General Electric (GE) agreed with Footprint Power to provide Salem Harbor Station with a new 674-MW natural gas facility to address local electric power reliability needs and cut pollution.
For the $200 million power equipment contract, GE will supply its FlexEfficiency 60 technology.
Footprint Power’s new combined-cycle plant will soon replace the existing Salem Harbor Station while occupying just 20 acres of the 65-acre site.
The new, upgraded plant will reduce regional carbon emissions by an average of about 450,000 tons per year — the equivalent of taking 90,000 cars a year off the road in New England.
The new plant will have the ability to turn down during off-peak hours, eliminating the extra fuel and emissions output associated with a power plant startup. With the new plant in operation, it is projected that regional NOx emissions will be reduced by 10 percent; SO2 emissions will be reduced by 8 percent; and mercury emissions will be reduced by 6 percent.
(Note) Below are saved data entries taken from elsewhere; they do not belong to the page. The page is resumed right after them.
(** ** What an accepted permit says *)
Lemma td_string_inv v path s : td_string v path = Ok s -> v = VString s.
Proof. unfold td_string. intros H%ok_or_inv. destruct v; try done. by injection H as ->. Qed.
Lemma td_object_inv v path fs : td_object v path = Ok fs -> v = VObject fs.
Proof. unfold td_object. intros H%ok_or_inv. destruct v; try done. by injection H as ->. Qed.
Lemma td_address_inv v path a : td_address v path = Ok a -> exists s, v = VString s /\ a = to_ascii_lowercase s /\ hex_text 42 s = true.
Proof. unfold td_address. intros H. apply bind_Ok_inv in H as (s & Hs%td_string_inv & H). destruct (hex_text 42 s) eqn:Hh; [|done]. injection H as <-. eauto. Qed.
Lemma index_object v k fs path : td_object (index_or_null v k) path = Ok fs -> value_get v k = Some (VObject fs).
Proof. intros H%td_object_inv. unfold index_or_null in H. destruct (value_get v k); [by cbn in H; subst|done]. Qed.
Lemma foldM_each {E A} (f : () -> A -> result E ()) l u x : foldM f l u = Ok tt -> x ∈ l -> f tt x = Ok tt.
Proof.
  revert u. induction l as [|y l IH]; intros [] H Hx; [by apply elem_of_nil in Hx|]. cbn [foldM] in H. apply bind_Ok_inv in H as ([] & Hy & H).
  apply elem_of_cons in Hx as [->|Hx]; [done|]. by eapply IH.
Qed.
Definition signature_of (fs : list TypeField) : list (string * string) := (fun f => (tf_name f, tf_type f)) <$> fs.
Lemma permit_fields_inv fs : is_permit_fields fs = true -> signature_of fs = PERMIT_FIELDS.
Proof.
  unfold is_permit_fields, signature_of. rewrite andb_true_iff. intros [Hl%Nat.eqb_eq Hf]. revert Hl Hf. generalize PERMIT_FIELDS. induction fs as [|f fs IH]; intros [|[n t] l] Hl Hf; try done.
  cbn in Hf. rewrite !andb_true_iff in Hf. destruct Hf as [[Hn%String.eqb_eq Ht%String.eqb_eq] Hf]. cbn. rewrite Hn, Ht. f_equal. apply IH; [by injection Hl|done].
Qed.
Lemma compare_fields_inv path actual expected k us : length actual = length expected ->
  collectM (fun iae => compare_field path iae.1 iae.2.1 iae.2.2) (imap (fun i ae => ((k + i)%nat, ae)) (zip actual expected)) = Ok us -> signature_of actual = signature_of expected.
Proof.
  revert expected k us. induction actual as [|a actual IH]; intros [|e expected] k us Hl; try done. intros H. cbn [zip zip_with imap collectM] in H.
  apply bind_Ok_inv in H as (u & Hu & H). apply bind_Ok_inv in H as (us' & Hus & _). cbn [signature_of fmap list_fmap]. unfold compare_field in Hu. cbn [fst snd] in Hu.
  destruct (String.eqb_spec (tf_name a) (tf_name e)) as [->|]; [|done]. cbn [negb] in Hu. destruct (String.eqb_spec (tf_type a) (tf_type e)) as [->|]; [|done]. unfold signature_of. cbn. f_equal.
  apply (IH expected (S k) us'); [by injection Hl|]. rewrite <- Hus. f_equal. apply imap_ext. intros i x _. cbn. f_equal. lia.
Qed.
Lemma btree_get_in g k v : btree_get g k = Some v -> (k, v) ∈ g.
Proof. induction g as [|[k' v'] g IH]; [done|]. cbn [btree_get]. destruct (String.eqb_spec k' k) as [->|]; [intros [= ->]; left|]. intros H%IH. by right. Qed.
Section PermitLaws.
Context {T0 : AlloyText} {A0 : Alloy} {S0 : ActionSerde} {E0 : DecodeSerde} {Y0 : TypedSerde}.
Lemma validate_types_inv input tm : validate_types input tm = Ok tt -> pp_primary_type input = "Permit"%string /\
  exists types graph fs, value_get (pp_typed_data input) "types" = Some (VObject types) /\ type_graph types "Permit" "typed_data.types" = Ok graph /\
    btree_get graph "Permit" = Some fs /\ signature_of fs = PERMIT_FIELDS.
Proof.
  unfold validate_types. intros H. apply bind_Ok_inv in H as (etypes & _ & H). apply bind_Ok_inv in H as (expected & _ & H). apply bind_Ok_inv in H as (efs & He%ok_or_inv & H).
  destruct (String.eqb_spec (pp_primary_type input) "Permit") as [Hp|]; [|done]. cbn [negb orb] in H. destruct (is_permit_fields efs) eqn:Hf; [|done]. cbn [negb] in H.
  apply bind_Ok_inv in H as (types & Ht%index_object & H). apply bind_Ok_inv in H as (graph & Hg & H). rewrite Hp in *. split; [done|].
  apply btree_get_in in He. pose proof (foldM_each _ _ _ _ H He) as Hc. unfold compare_type in Hc. cbn [fst snd] in Hc. apply bind_Ok_inv in Hc as (fs & Hfs%ok_or_inv & Hc).
  destruct (Nat.eqb_spec (length fs) (length efs)) as [Hl|]; [|done]. cbn [negb] in Hc. apply bind_Ok_inv in Hc as (us & Hus & _).
  exists types, graph, fs. split_and!; [done..|]. rewrite <- (permit_fields_inv efs Hf). by eapply (compare_fields_inv _ _ _ 0).
Qed.
Lemma validate_domain_inv input bm tm : validate_domain input bm tm = Ok tt -> exists domain name contract,
  value_get (pp_typed_data input) "domain" = Some (VObject domain) /\ obj_get domain "name" = Some (VString name) /\ obj_get tm "domain_name" = Some (VString name) /\
  obj_get tm "verifying_contract" = Some (VString contract) /\ to_ascii_lowercase contract = pp_verifying_contract input.
Proof.
  unfold validate_domain. intros H. apply bind_Ok_inv in H as (contract & Hc & H). apply bind_Ok_inv in H as (primary & _ & H). apply bind_Ok_inv in H as (addresses & _ & H).
  apply bind_Ok_inv in H as (values & _ & H). apply bind_Ok_inv in H as (lowered & _ & H). destruct (String.eqb_spec contract (pp_verifying_contract input)) as [Heq|]; [|done].
  cbn [negb orb] in H. destruct (negb _ || negb _); [done|]. apply bind_Ok_inv in H as (domain & Hd%index_object & H). apply bind_Ok_inv in H as (us & _ & H).
  apply bind_Ok_inv in H as (expected & He & H). apply bind_Ok_inv in H as (actual & Ha & H). destruct (String.eqb_spec actual expected) as [->|]; [|done].
  apply map_err_ok in Hc, He. apply bind_Ok_inv in Hc as (vc & Hvc%ok_or_inv & (s & -> & -> & _)%td_address_inv). apply bind_Ok_inv in He as (ve & Hve%ok_or_inv & ->%td_string_inv).
  apply bind_Ok_inv in Ha as (va & Hva%ok_or_inv & ->%td_string_inv). exists domain, expected, s. by split_and!.
Qed.
(** The five fields of a validated message, as the manifest's template sees them. *)
Definition signed_message (owner spender : string) (value nonce deadline : Z) : Value :=
  VObject [("owner", VString owner); ("spender", VString spender); ("value", uint_string value); ("nonce", uint_string nonce); ("deadline", uint_string deadline)]%string.
Lemma validate_manifest_inv input bundle vp : validate_manifest input bundle = Ok vp -> exists tm message owner spender vv value nonce dv,
  value_get bundle "match" ≫= (fun m => value_get m "typed_data") = Some (VObject tm) /\ validate_types input tm = Ok tt /\ (exists bm, validate_domain input bm tm = Ok tt) /\
  value_get (pp_typed_data input) "message" = Some (VObject message) /\ Forall (fun nv => nv.1 ∈ PERMIT_FIELDS.*1) message /\
  obj_get message "owner" = Some (VString owner) /\ to_ascii_lowercase owner = pp_requested_signer input /\
  obj_get message "spender" = Some (VString spender) /\ obj_get message "value" = Some vv /\ uint256 vv "typed_data.message.value" = Ok value /\
  vp_message vp = signed_message (to_ascii_lowercase owner) (to_ascii_lowercase spender) value nonce (vp_deadline_seconds vp) /\
  obj_get message "deadline" = Some dv /\ uint256 dv "typed_data.message.deadline" = Ok (vp_deadline_seconds vp) /\ vp_deadline_seconds vp <= MAX_SAFE_INTEGER /\
  safe_value (pp_original input).
Proof.
  unfold validate_manifest, message_member. intros H. apply bind_Ok_inv in H as (bm & Hbm & H). apply bind_Ok_inv in H as (tm & Htm & H). apply bind_Ok_inv in H as ([] & Hty & H).
  apply bind_Ok_inv in H as ([] & Hdo & H). apply bind_Ok_inv in H as (message & Hm%index_object & H). apply bind_Ok_inv in H as (owner & Ho & H). apply bind_Ok_inv in H as (spender & Hsp & H).
  apply bind_Ok_inv in H as (value & Hva & H). apply bind_Ok_inv in H as (nonce & _ & H). apply bind_Ok_inv in H as (deadline & Hd & H). destruct (find _ message) as [[]|] eqn:Hf; [done|].
  pose proof (preserved_numbers (pp_original input)) as Hn. destruct (validate_preserved_numbers (pp_original input)); [|done..]. cbn [mbind result_bind] in H.
  destruct (String.eqb_spec owner (pp_requested_signer input)) as [<-|]; [|done]. cbn [negb] in H. destruct (Z.ltb_spec MAX_SAFE_INTEGER deadline); [done|]. injection H as <-. cbn [vp_deadline_seconds vp_message].
  apply bind_Ok_inv in Ho as (ov & Hov%ok_or_inv & (o & -> & -> & _)%td_address_inv). apply bind_Ok_inv in Hsp as (sv & Hsv%ok_or_inv & (s & -> & -> & _)%td_address_inv).
  apply bind_Ok_inv in Hva as (vv & Hvv%ok_or_inv & Hvu). apply bind_Ok_inv in Hd as (dv & Hdv%ok_or_inv & Hdu).
  exists tm, message, o, s, vv, value, nonce, dv. apply map_err_ok in Hbm, Htm. apply index_object in Hbm. apply bind_Ok_inv in Htm as (tv & Htv%ok_or_inv & ->%td_object_inv). split_and!; try done; [|by exists bm|].
  - rewrite Hbm. exact Htv.
  - apply Forall_forall. intros nv Hin. pose proof (find_none _ _ Hf nv (proj1 (list_elem_of_In _ _) Hin)) as Hk. by apply negb_false_iff, bool_decide_eq_true in Hk.
Qed.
These reductions result from the efficiency and flexibility of the GE equipment in the new facility. Reductions resulting from retirement of the existing coal and oil facility are not even counted in these totals. The plant will also use air-cooled condensers, completely eliminating the use of hundreds of millions of gallons of water per day from Salem Harbor for once-through cooling.
The existing coal and oil-fired Salem Harbor Station will shut down at the end of May 2014, and GE’s equipment will ship in late 2014/early 2015. To reduce the impact on area residents, heavy equipment will be delivered by boat, rather than via streets in local neighborhoods. Commercial operation is planned for June 2016.